Lemma derive_mesh_set_materials mesh slots (S : gset nat) :
  derive_mesh (set_mesh_materials slots mesh) S
  = match derive_mesh mesh S with
    | inl e => inl e
    | inr mesh' => inr (set_mesh_materials slots mesh')
    end.
Proof.
  unfold derive_mesh.
  change (bm_verts (from_mesh bmesh_new (set_mesh_materials slots mesh)))
    with (vertices mesh).
  change (bm_verts (from_mesh bmesh_new mesh)) with (vertices mesh).
  by destruct (mapM _ _).
Qed.

Section slots.
Variables (w : World) (ctx : string) (cone : Object) (mesh : Mesh).
Hypothesis Hctx : active_object w = Some ctx.
Hypothesis Hcone : objects w !! ctx = Some cone.
Hypothesis Hmesh : meshes w !! data cone = Some mesh.

Lemma assign_material_run mat :
  assign_material mat w
  = (set_meshes
       (<[data cone :=
            set_mesh_materials (assign_slot (mat_name mat) (mesh_materials mesh)) mesh]>
          (meshes w)) w, inr tt).
Proof. unfold assign_material. by rewrite Hctx, Hcone, Hmesh. Qed.

(** X15: the guarded assignment of lines 111 to 114 never fails on an
    active object with a mesh.  Afterwards the first slot holds the
    material, the number of slots is the number before or 1, whichever is
    larger, the slots from the second on are as before, the geometry of
    the mesh and the objects are untouched, and assigning the same
    material once more changes nothing. *)
Theorem assign_material_first_slot mat :
  ∃ w' mesh',
    assign_material mat w = (w', inr tt)
    ∧ objects w' = objects w
    ∧ meshes w' !! data cone = Some mesh'
    ∧ vertices mesh' = vertices mesh
    ∧ polygons mesh' = polygons mesh
    ∧ mesh_materials mesh' !! 0%nat = Some (mat_name mat)
    ∧ length (mesh_materials mesh') = max 1 (length (mesh_materials mesh))
    ∧ (∀ i, (1 ≤ i)%nat → mesh_materials mesh' !! i = mesh_materials mesh !! i)
    ∧ assign_material mat w' = (w', inr tt).
Proof.
  destruct (assign_slot_spec (mat_name mat) (mesh_materials mesh))
    as (Hhead & Hlen & Htail & Hidem).
  eexists _, _. split; [apply assign_material_run|]. simpl.
  split; [done|]. split; [apply lookup_insert_eq|]. simpl.
  repeat (split; [done|]).
  unfold assign_material. simpl. rewrite Hctx, Hcone, lookup_insert_eq. simpl.
  unfold set_mesh_materials at 1. simpl. rewrite Hidem, insert_insert_eq.
  unfold set_meshes. simpl. reflexivity.
Qed.

(** X16: the unguarded assignment of line 173.  On a mesh without
    slots it fails with [IndexOutOfRange] and changes nothing; on a mesh
    with slots it replaces the first slot only.  After the guarded
    assignment of lines 111 to 114 it always succeeds, and the slots are
    then those the guarded assignment of the second material would have
    left. *)
Theorem replace_first_material_bounds mat2 :
  (mesh_materials mesh = [] →
   replace_first_material mat2 w = (w, inl IndexOutOfRange))
  ∧ (mesh_materials mesh ≠ [] →
     ∃ w', replace_first_material mat2 w = (w', inr tt)
       ∧ meshes w' !! data cone
         = Some (set_mesh_materials (<[0%nat := mat_name mat2]> (mesh_materials mesh)) mesh))
  ∧ (∀ mat1, ∃ w1 w2,
       assign_material mat1 w = (w1, inr tt)
       ∧ replace_first_material mat2 w1 = (w2, inr tt)
       ∧ meshes w2 !! data cone
         = Some (set_mesh_materials
                   (assign_slot (mat_name mat2) (mesh_materials mesh)) mesh)).
Proof.
  split; [|split].
  - intros Hempty. unfold replace_first_material.
    by rewrite Hctx, Hcone, Hmesh, Hempty.
  - intros Hslots. unfold replace_first_material. rewrite Hctx, Hcone, Hmesh.
    destruct (mesh_materials mesh) as [|s slots]; [done|]. simpl.
    eexists. split; [reflexivity|]. simpl. apply lookup_insert_eq.
  - intros mat1. rewrite (assign_material_run mat1).
    destruct (mesh_materials mesh) as [|s slots] eqn:Hslots;
      (eexists _, _; split; [reflexivity|];
       unfold replace_first_material; simpl;
       rewrite Hctx, Hcone, lookup_insert_eq; simpl;
       split; [reflexivity|]; simpl; by rewrite lookup_insert_eq).
Qed.

(** X17: assigning the material and deriving the mesh act on separate
    parts of the datablock.  When the derivation succeeds on the mesh,
    assigning first and deriving afterwards, as the script does, succeeds
    and leaves the same meshes as deriving first and assigning
    afterwards: the derived geometry with the assigned slots. *)
Theorem assign_material_derive_commute mat (S : gset nat) mesh' :
  derive_mesh mesh S = inr mesh' →
  ∃ w1 w2,
    (assign_material mat ;; derive_object_mesh S) w = (w1, inr tt)
    ∧ (derive_object_mesh S ;; assign_material mat) w = (w2, inr tt)
    ∧ meshes w1 = meshes w2
    ∧ meshes w1 !! data cone
      = Some (set_mesh_materials
                (assign_slot (mat_name mat) (mesh_materials mesh)) mesh')
    ∧ objects w1 = objects w
    ∧ objects w2 = objects w.
Proof.
  intros Hderive.
  pose proof (derive_mesh_materials _ _ _ Hderive) as Hmats.
  eexists _, _. split; [|split].
  - rewrite (bind_ok _ _ _ _ _ (assign_material_run mat)).
    unfold derive_object_mesh. simpl. rewrite Hctx, Hcone, lookup_insert_eq.
    rewrite derive_mesh_set_materials, Hderive. reflexivity.
  - unfold mbind, Host_bind, derive_object_mesh.
    rewrite Hctx, Hcone, Hmesh, Hderive.
    unfold assign_material. simpl. rewrite Hctx, Hcone, lookup_insert_eq.
    reflexivity.
  - simpl. rewrite !insert_insert_eq, Hmats.
    split; [done|]. split; [apply lookup_insert_eq|]. done.
Qed.
End slots.

Lemma sample_active : active_object sample_world = Some "Cone".
Proof. reflexivity. Qed.

Lemma assign_material_first_slot_witness :
  ∃ w' mesh',
    assign_material {| mat_name := "X-ray"; use_nodes := true |} sample_world
    = (w', inr tt)
    ∧ objects w' = objects sample_world
    ∧ meshes w' !! data sample_object = Some mesh'
    ∧ vertices mesh' = vertices sample_pyramid
    ∧ polygons mesh' = polygons sample_pyramid
    ∧ mesh_materials mesh' !! 0%nat = Some "X-ray"
    ∧ length (mesh_materials mesh') = max 1 (length (mesh_materials sample_pyramid))
    ∧ (∀ i, (1 ≤ i)%nat →
            mesh_materials mesh' !! i = mesh_materials sample_pyramid !! i)
    ∧ assign_material {| mat_name := "X-ray"; use_nodes := true |} w' = (w', inr tt).
Proof.
  exact (assign_material_first_slot sample_world "Cone" sample_object sample_pyramid
           sample_active sample_object_lookup sample_mesh_lookup
           {| mat_name := "X-ray"; use_nodes := true |}).
Defined.

Lemma replace_first_material_bounds_witness :
  ∃ w', replace_first_material {| mat_name := "X-ray"; use_nodes := true |} sample_world
        = (w', inr tt)
    ∧ meshes w' !! data sample_object
      = Some (set_mesh_materials
                (<[0%nat := "X-ray"]> (mesh_materials sample_pyramid)) sample_pyramid).
Proof.
  apply (proj1 (proj2 (replace_first_material_bounds sample_world "Cone" sample_object
                         sample_pyramid sample_active sample_object_lookup
                         sample_mesh_lookup
                         {| mat_name := "X-ray"; use_nodes := true |}))).
  discriminate.
Defined.

Lemma assign_material_derive_commute_witness :
  ∃ mesh' w1 w2,
    derive_mesh sample_pyramid {[3%nat]} = inr mesh'
    ∧ (assign_material {| mat_name := "X-ray"; use_nodes := true |} ;;
       derive_object_mesh {[3%nat]}) sample_world = (w1, inr tt)
    ∧ (derive_object_mesh {[3%nat]} ;;
       assign_material {| mat_name := "X-ray"; use_nodes := true |}) sample_world
      = (w2, inr tt)
    ∧ meshes w1 = meshes w2
    ∧ meshes w1 !! data sample_object
      = Some (set_mesh_materials
                (assign_slot "X-ray" (mesh_materials sample_pyramid)) mesh')
    ∧ objects w1 = objects sample_world
    ∧ objects w2 = objects sample_world.
Proof.
  destruct (assign_material_derive_commute sample_world "Cone" sample_object
              sample_pyramid sample_active sample_object_lookup sample_mesh_lookup
              {| mat_name := "X-ray"; use_nodes := true |} {[3%nat]} _
              derive_mesh_sample_3) as (w1 & w2 & H1 & H2 & H3 & H4 & H5 & H6).
  eexists _, w1, w2. split; [exact derive_mesh_sample_3|]. done.
Defined.

(** ** The origin operator on the flat sample scene *)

• Task item: Scan the material above. Extract every line in which the word "Hmesh" occurs.

• Response for this exercise:
Hypothesis Hmesh : meshes w !! data cone = Some mesh.
Proof. unfold assign_material. by rewrite Hctx, Hcone, Hmesh. Qed.
    by rewrite Hctx, Hcone, Hmesh, Hempty.
  - intros Hslots. unfold replace_first_material. rewrite Hctx, Hcone, Hmesh.
    rewrite Hctx, Hcone, Hmesh, Hderive.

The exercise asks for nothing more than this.